• **Exercise**
A line counts if it contains the word "else" at least once. State how many such lines the records contain, giving the number alone.

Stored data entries
..........

(* ===== verification/JobQueue.v ===== *)
(** * JobQueue: app/core/job_queue.py

    Jobs are JSON documents in Redis: one list per job type, a processing list,
    a delayed sorted set (scores are instants) and a failed list.  A job moves
    between them by value: [lrem] finds the very document that was pushed. *)

From S2P Require Import Prelude Py Effects Schema Settings Orm.

Definition MAX_JOB_ERROR_LENGTH : nat := 500.

(** [Job] (a frozen dataclass) *)
Record Job : Type := MkJob {
  job_id : string;
  job_type : string;
  job_payload : list (string * Z);
  job_attempts : Z;
  job_request_id : option string;
  job_last_error : option string;
  job_failed_at : option Z;
  job_processing_started_at : option Z }.
#[global] Instance eta_Job : Eta Job := fun r =>
  MkJob (job_id r) (job_type r) (job_payload r) (job_attempts r) (job_request_id r)
    (job_last_error r) (job_failed_at r) (job_processing_started_at r).
#[global] Instance Job_eq_dec : EqDecision Job.
Proof. solve_decision. Defined.

(** [if v is not None: data[k] = ...] *)
Definition opt_member {A} (k : string) (mk : A -> json) (v : option A) : raw_job :=
  match v with Some a => [(k, mk a)] | None => [] end.

Definition to_json (j : Job) : raw_job :=
  [("id", JStr (job_id j)); ("type", JStr (job_type j));
   ("payload", JObj (job_payload j)); ("attempts", JInt (job_attempts j))]%string
  ++ opt_member "request_id" JStr (job_request_id j)
  ++ opt_member "last_error" JStr (job_last_error j)
  ++ opt_member "failed_at" JTime (job_failed_at j)
  ++ opt_member "processing_started_at" JTime (job_processing_started_at j).

(** [data.get(k)] on the parsed document. *)
Fixpoint json_get (k : string) (data : raw_job) : option json :=
  match data with
  | [] => None
  | (k', v) :: rest => if String.eqb k k' then Some v else json_get k rest
  end.

Definition get_str (k : string) (data : raw_job) : option string :=
  match json_get k data with Some (JStr s) => Some s | _ => None end.
Definition get_time (k : string) (data : raw_job) : option Z :=
  match json_get k data with Some (JTime t) => Some t | _ => None end.

(** [Job.from_json]: the first three members are required. *)
Definition from_json (data : raw_job) : Result Exn Job :=
  match json_get "id" data, json_get "type" data, json_get "payload" data with
  | None, _, _ => Raise (KeyError "id")
  | _, None, _ => Raise (KeyError "type")
  | _, _, None => Raise (KeyError "payload")
  | Some (JStr i), Some (JStr t), Some (JObj p) =>
      Ok (MkJob i t p
            (match json_get "attempts" data with Some (JInt n) => n | _ => 0 end)
            (get_str "request_id" data) (get_str "last_error" data)
            (get_time "failed_at" data) (get_time "processing_started_at" data))
  | _, _, _ => Raise TypeError
  end.

Definition with_processing_started_at (started_at : Z) (j : Job) : Job :=
  j <| job_processing_started_at := Some started_at |>.
Definition without_processing_started_at (j : Job) : Job :=
  j <| job_processing_started_at := None |>.
Definition with_next_attempt (j : Job) : Job :=
  j <| job_attempts ::= Z.add 1 |> <| job_processing_started_at := None |>.
Definition with_error (message : string) (j : Job) : Job :=
  j <| job_last_error := Some (str_take MAX_JOB_ERROR_LENGTH message) |>.
Definition with_failed_at (failed_at : Z) (j : Job) : Job :=
  j <| job_failed_at := Some failed_at |>.

#[global] Arguments to_json : simpl never.
#[global] Arguments from_json : simpl never.

(** ** Redis commands *)

Definition get_list (k : string) (r : Redis) : list raw_job := default [] (r_lists r !! k).
Definition get_zset (k : string) (r : Redis) : list (raw_job * Z) := default [] (r_zsets r !! k).
Definition set_list (k : string) (l : list raw_job) (r : Redis) : Redis :=
  r <| r_lists ::= <[k := l]> |>.
Definition set_zset (k : string) (l : list (raw_job * Z)) (r : Redis) : Redis :=
  r <| r_zsets ::= <[k := l]> |>.

(** LPUSH *)
Definition lpush (k : string) (raw : raw_job) (r : Redis) : Redis :=
  set_list k (raw :: get_list k r) r.

(** LREM k 1 raw: drop the first occurrence, if any. *)
Fixpoint remove_first (raw : raw_job) (l : list raw_job) : list raw_job :=
  match l with
  | [] => []
  | x :: l' => if decide (x = raw) then l' else x :: remove_first raw l'
  end.
Definition lrem (k : string) (raw : raw_job) (r : Redis) : bool * Redis :=
  if decide (raw ∈ get_list k r)
  then (true, set_list k (remove_first raw (get_list k r)) r)
  else (false, r).

(** RPOP: the last element. *)
Definition rpop (k : string) (r : Redis) : option raw_job * Redis :=
  match rev (get_list k r) with
  | [] => (None, r)
  | x :: l => (Some x, set_list k (rev l) r)
  end.

(** BRPOPLPUSH; [None] after the timeout on an empty list. *)
Definition brpoplpush (src dst : string) (r : Redis) : option raw_job * Redis :=
  match rpop src r with
  | (None, r') => (None, r')
  | (Some x, r') => (Some x, lpush dst x r')
  end.

(** ZADD k {raw: score}: a member already present gets the new score. *)
Fixpoint set_score (raw : raw_job) (score : Z) (l : list (raw_job * Z)) : list (raw_job * Z) :=
  match l with
  | [] => [(raw, score)]
  | m :: l' => if decide (m.1 = raw) then (raw, score) :: l' else m :: set_score raw score l'
  end.
Definition zadd (k : string) (raw : raw_job) (score : Z) (r : Redis) : Redis :=
  set_zset k (set_score raw score (get_zset k r)) r.

(** ZRANGEBYSCORE k 0 hi *)
Definition zrangebyscore (k : string) (hi : Z) (r : Redis) : list raw_job :=
  map fst (sort_by snd (List.filter (fun m => (0 <=? m.2) && (m.2 <=? hi)) (get_zset k r))).

(** ZREM: whether the member was there. *)
Fixpoint remove_member (raw : raw_job) (l : list (raw_job * Z)) : list (raw_job * Z) :=
  match l with
  | [] => []
  | m :: l' => if decide (m.1 = raw) then l' else m :: remove_member raw l'
  end.
Definition zrem (k : string) (raw : raw_job) (r : Redis) : bool * Redis :=
  if decide (raw ∈ map fst (get_zset k r))
  then (true, set_zset k (remove_member raw (get_zset k r)) r)
  else (false, r).

(** GET k: an expired key is absent. *)
Definition live_key (now : Z) (k : string) (r : Redis) : option redis_value :=
  match r_keys r !! k with
  | Some (v, Some expiry) => if now <? expiry then Some v else None
  | Some (v, None) => Some v
  | None => None
  end.

(** SET k v EX ttl, DEL k and SET k "1" NX EX ttl. *)
Definition set_ex (k : string) (v : redis_value) (ttl_us now : Z) (r : Redis) : Redis :=
  r <| r_keys ::= <[k := (v, Some (now + ttl_us))]> |>.
Definition del_key (k : string) (r : Redis) : Redis := r <| r_keys ::= base.delete k |>.
Definition set_nx_ex (k : string) (ttl_us now : Z) (r : Redis) : bool * Redis :=
  match live_key now k r with
  | Some _ => (false, r)
  | None => (true, set_ex k (RInt 1) ttl_us now r)
  end.

(** Running a Redis command in the world. *)
Definition redis {A} (cmd : Redis -> A * Redis) : PyM A :=
  fun w => let '(a, r) := cmd (w_redis w) in (Ok a, w <| w_redis := r |>).
Definition redis_ (cmd : Redis -> Redis) : PyM unit :=
  modify (fun w => w <| w_redis ::= cmd |>).

Definition lift_result {A} (r : Result Exn A) : PyM A :=
  match r with Ok a => ret a | Raise e => raise e end.

Section JobQueue.
Context `{Config}.

(** [queue_name_for_job_type] with the configured base name *)
Definition queue_name_for_job_type (job_type : string) : string :=
  (worker_queue_name ++ ":" ++ job_type)%string.

Definition calculate_retry_delay_seconds (attempts : Z) : Z :=
  if attempts <=? 0 then worker_retry_backoff_base_seconds
  else Z.min (worker_retry_backoff_base_seconds * 2 ^ (attempts - 1))
             worker_retry_backoff_max_seconds.

(** [str(uuid7())] *)
Definition fresh_uuid : PyM string :=
  fun w => (Ok (uuid_str (w_entropy w)), w <| w_entropy ::= Z.add 1 |>).

Definition enqueue_job (job_type : string) (payload : list (string * Z)) : PyM Job :=
  id <- fresh_uuid ;;
  request_id <- asks w_request_id ;;
  let job := MkJob id job_type payload 0 request_id None None None in
  redis_ (lpush (queue_name_for_job_type job_type) (to_json job)) ;;;
  ret job.

Definition dequeue_job (queue_name : string) : PyM (option Job) :=
  raw <- redis (brpoplpush queue_name worker_processing_queue_name) ;;
  match raw with
  | None => ret None
  | Some raw_job =>
      job <- lift_result (from_json raw_job) ;;
      now <- now_utc ;;
      let processing_job := with_processing_started_at now job in
      (if decide (to_json processing_job = raw_job) then ret tt
       else redis (lrem worker_processing_queue_name raw_job) ;;;
            redis_ (lpush worker_processing_queue_name (to_json processing_job))) ;;;
      ret (Some processing_job)
  end.

Definition ack_job (job : Job) : PyM unit :=
  redis (lrem worker_processing_queue_name (to_json job)) ;;; ret tt.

..........

• **Task response**
9